Sex is Dirty...or Why Lloyd Had No Game (Part I)

Today I'm starting a series of posts that I originally conceived as a book about growing up in the 80s. As I started writing, I realized I'd never have enough interesting material for an entire book and the best stuff had to do with my relationships with the opposite sex. 

So here's Part One for your reading pleasure. Feedback and comments are most certainly welcome. 



I've spent a lot of years trying to figure out my relationship with the opposite sex. After a failed marriage that was never all that great from the start (and I'm talking a fight on day one of our honeymoon), I really wanted to figure out where I'd gone wrong so I went back to the beginning. I realized as a younger man, there had been many missed opportunities with quality women; some of  whom I may have had ended sharing a long and fulfilling life with. For various reasons though, primarily me being clueless, I had always shied away from these opportunities. 

I was so clueless about girls growing up that unless they pretty much grabbed me and shoved their tongue down my throat (true story), I didn't get the message they were interested in me.
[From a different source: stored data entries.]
Lemma go_part s0 x i pc : mp_inv s0 x → gos x !! i = Some pc → Z.of_nat i < N ∨ ∀ u, ¬ in_upload x u.
Proof.
  intros Hi Hpc. destruct (main x) as [|u|u|r] eqn:Hm; [right; intros ? [?|?]; congruence| | |right; intros ? [?|?]; congruence].
  all: left; destruct (mi_upload s0 x Hi u) as (Hl & Hg & _); [first [by left|by right]|]; apply lookup_lt_Some in Hpc; lia.
Qed.
(** A goroutine moves on: the server and the list of parts stay, or part [i] is listed. *)
Lemma inv_set s0 x i pc pc' (ps : list Part) (c : bool) (err : option upload_error) s' u :
  mp_inv s0 x → gos x !! i = Some pc → main x = MGroup u →
  (ps = parts x ∨ ∃ e, ps = <[i := mkPart (Z.of_nat i + 1) e]> (parts x)) →
  (first_error x ≠ None → err ≠ None) → pc_ok ps err i pc' →
  object s' = object (server x) → data_ok (uploaded s' u) →
  mp_inv s0 (mkUploader (main x) (<[i := pc']> (gos x)) ps c err s').
Proof.
  intros Hi Hpc Hm Hps Herr Hok Hobj Hdata. destruct (mi_upload s0 x Hi u) as (Hl & Hg & _ & Hpcs); [by left|].
  assert (length ps = length (parts x)) as Hlen by (destruct Hps as [->|[e ->]]; [done|by rewrite length_insert]).
  pose proof (mi_object s0 x Hi) as Hob. rewrite Hm in Hob.
  split; cbn [main gos parts first_error server]; [intros; by exists u|by rewrite Hm| |by rewrite Hm|by rewrite Hm, Hobj].
  intros u' [Hu|Hu]; cbn in Hu; rewrite Hm in Hu; [|done]. injection Hu as <-. rewrite Hlen, length_insert. split_and!; [done..|].
  intros j pcj Hj. apply list_lookup_insert_Some in Hj as [(-> & <- & _)|[Hne Hj]]; [done|].
  specialize (Hpcs j pcj Hj). destruct pcj; cbn in *; try done. intros ->. destruct Hpcs as [e He]; [by destruct (first_error x); [destruct Herr|]|].
  exists e. destruct Hps as [->|[e' ->]]; [done|]. by rewrite list_lookup_insert_ne.
Qed.
Lemma put_data_ok s u i (e : string) : data_ok (uploaded s u) → Z.of_nat i < N →
  data_ok (uploaded (put_part s u (Z.of_nat i + 1) (chunk file i)).1 u).
Proof.
  intros Hd Hi n d e'. rewrite put_uploaded. intros [[<- [= <- _]]|[_ Hn]]%lookup_insert_Some; [by exists i|by eapply Hd].
Qed.
Lemma go_fails_inv s0 x i pc e s' u : mp_inv s0 x → gos x !! i = Some pc → main x = MGroup u →
  object s' = object (server x) → data_ok (uploaded s' u) → mp_inv s0 (go_fails (set_server x s') i e).
Proof.
  intros Hi Hpc Hm Hobj Hd. apply (inv_set s0 x i pc PcReturned (parts x) true (Some (default e (first_error x))) s' u Hi Hpc Hm);
    [by left|done|done|done|done].
Qed.
Lemma set_main_inv s0 x m s' : mp_inv s0 x → (∀ i pc, gos x !! i = Some pc → pc = PcReturned) →
  (m = MInitiate → gos x = []) → (∀ u, m = MGroup u → False) →
  (∀ u, m = MComplete u → main x = MGroup u ∧ s' = server x ∧ length (gos x) = length (parts x) ∧ first_error x = None) →
  match m with
  | MReturned (Ok n) => n = zlength file ∧ object s' = Some file
  | MReturned (Err CompleteFailed) => True
  | MReturned Panic => False
  | _ => object s' = object s0
  end → mp_inv s0 (set_main x m s').
Proof.
  intros Hi Hidle Hs Hg Hc Hob. split; cbn [set_main main gos parts first_error server]; [|done| | |done].
  - intros i pc Hpc Hne. by apply Hidle in Hpc.
  - intros u [Hm|Hm]; cbn in Hm; [by destruct (Hg u)|]. destruct (Hc u Hm) as (Hx & -> & _). apply (mi_upload s0 x Hi u). by left.
  - intros u Hm. destruct (Hc u Hm) as (_ & _ & ?). done.
Qed.
Lemma lookup_snoc_Some' {A} (l : list A) y i z : (l ++ [y]) !! i = Some z → l !! i = Some z ∨ i = length l ∧ Some y = Some z.
Proof. intros [?|[Hl Hz]]%lookup_app_Some; [by left|]. apply list_lookup_singleton_Some in Hz as [? ->]. right. split; [lia|done]. Qed.
Lemma all_returned (l : list part_pc) i pc : count_if is_running l = O → l !! i = Some pc → pc = PcReturned.
Proof.
  intros Hc Hi. destruct (is_running pc) eqn:Hr; [pose proof (count_if_pos is_running l i pc Hi Hr); lia|by destruct pc].
Qed.
Lemma insert_part_head p ps : (∀ q, head ps = Some q → PartNumber p < PartNumber q) → insert_part p ps = p :: ps.
Proof. destruct ps as [|q ps]; [done|]. intros Hp. cbn. by rewrite (proj2 (Z.ltb_lt _ _) (Hp q eq_refl)). Qed.
Lemma sort_parts_id ps : by_number ps → sort_parts ps = ps.
Proof.
  unfold by_number. induction ps as [|p ps IH]; [done|]. cbn. intros Hs. apply StronglySorted_inv in Hs as [Hs Hp].
  fold (sort_parts ps). rewrite IH by done. apply insert_part_head. intros q Hq. destruct ps as [|q' ps]; [done|]. injection Hq as ->.
  by apply Forall_cons in Hp as [? _].
Qed.
Lemma numbered_sorted (ps : list Part) : (∀ (i : nat) p, ps !! i = Some p → PartNumber p = Z.of_nat i + 1) → by_number ps.
Proof.
  assert (∀ k, (∀ (i : nat) p, ps !! i = Some p → PartNumber p = Z.of_nat (k + i) + 1) → by_number ps) as Hg;
    [|intros Hp; by apply (Hg 0%nat)].
  unfold by_number. induction ps as [|p ps IH]; intros k Hp; [constructor|]. cbn. constructor.
  - apply (IH (Datatypes.S k)). intros i q Hq. rewrite (Hp (Datatypes.S i) q Hq). lia.
  - apply Forall_fmap, Forall_lookup. intros i q Hq. cbn. rewrite (Hp (Datatypes.S i) q Hq), (Hp 0%nat p eq_refl). lia.
Qed.
(** When every part is listed, the storage can only join the file. *)
Lemma numbered_parts s0 x u : mp_inv s0 x → main x = MComplete u →
  ∀ (i : nat) p, parts x !! i = Some p → PartNumber p = Z.of_nat i + 1.
Proof.
  intros Hi Hm i p Hp. destruct (mi_upload s0 x Hi u) as (Hl & _ & _ & Hpcs); [by right|].
  destruct (mi_complete s0 x Hi u Hm) as [Hlen Hne]. destruct (gos x !! i) as [pc|] eqn:Hpc;
    [|apply lookup_ge_None in Hpc; apply lookup_lt_Some in Hp; lia].
  specialize (Hpcs i pc Hpc). assert (pc = PcReturned) as ->.
  { destruct (decide (pc = PcReturned)) as [|Hn]; [done|]. destruct (mi_idle s0 x Hi i pc Hpc) as [? ?]; [done|congruence]. }
  destruct (Hpcs Hne) as [e He]. by simplify_eq.
Qed.
Lemma joined_file s0 x u ds : mp_inv s0 x → main x = MComplete u → parts_match (server x) u (sort_parts (parts x)) ds → concat ds = file.
Proof.
  intros Hi Hm. pose proof (numbered_parts s0 x u Hi Hm) as Hn. rewrite sort_parts_id by by apply numbered_sorted.
  intros Hp. destruct (mi_upload s0 x Hi u) as (Hl & _ & Hd & _); [by right|].
  rewrite <-(chunks_file file). f_equal. apply list_eq. intros i. rewrite list_lookup_fmap.
  pose proof (Forall2_length _ _ _ Hp) as Hlen. destruct (ds !! i) as [d|] eqn:Hdi.
  - destruct (parts x !! i) as [p|] eqn:Hpi; [|apply lookup_ge_None in Hpi; apply lookup_lt_Some in Hdi; lia].
    pose proof (Forall2_lookup_lr _ _ _ _ _ _ Hp Hpi Hdi) as He. cbn in He. destruct (Hd _ _ _ He) as (j & Hj & Hjn & ->).
    rewrite (Hn i p Hpi) in Hj. assert (i = j) as -> by lia. rewrite lookup_seq_lt by lia. done.
  - apply lookup_ge_None in Hdi. rewrite (proj2 (lookup_ge_None (seq _ _) i)); [done|]. rewrite length_seq. lia.
Qed.
Lemma reply_ok f truth : initiateUpload (reply f truth) ≠ None → reply f truth = truth.
Proof.
  intros Hn. destruct f as [| | |c]; [done|exfalso; apply Hn..]; unfold initiateUpload, reply;
    [destruct truth as [[c ?]|]; cbn| |destruct (c =? 200)]; repeat case_match; congruence.
Qed.
Lemma completed_ok f truth : completed (reply f truth) = true → ∃ v, truth = Some (200, v).
Proof.
  destruct f as [| | |c]; cbn [reply].
  - destruct truth as [[c' v]|]; [|done]. cbn. repeat case_match; try done. by eexists.
  - destruct truth as [[c' v]|]; [|done]. cbn. repeat case_match; try done. by eexists.
  - done.
  - destruct (Z.eqb_spec c 200); [done|]. cbn. repeat case_match; done.
Qed.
Hell, back then they probably could have flown a banner over my house with our names in hearts and I may have not gotten it. 

The good news is I finally figured it out and am married to wonderful woman who loves me for who I am, despite my flaws and my life is finally where I always wanted it to be.

So why didn't I have game growing up? Why was I so intimidated by the opposite sex? Let me explain how it all started...

Sex was dirty; at least according to my parents. It was preached about so much that I think I actually became afraid of it. 



I grew up in a very strict Roman Catholic household; the kind where there was no meat on Fridays and you had to give up something for Lent. As an adult, I’ve pretty much given up Lent for Lent, but as a child it was supposed to be something you really enjoyed like soda, chocolate or comic books.  

I was also taught per the Catholic dogma that any type of sexual thoughts, idea, etc. outside of marriage were verboten. In a very limited way though my father talked about sex and it sort of went like this.

“Don’t have sex because you could get a broad knocked up and ruin your life.”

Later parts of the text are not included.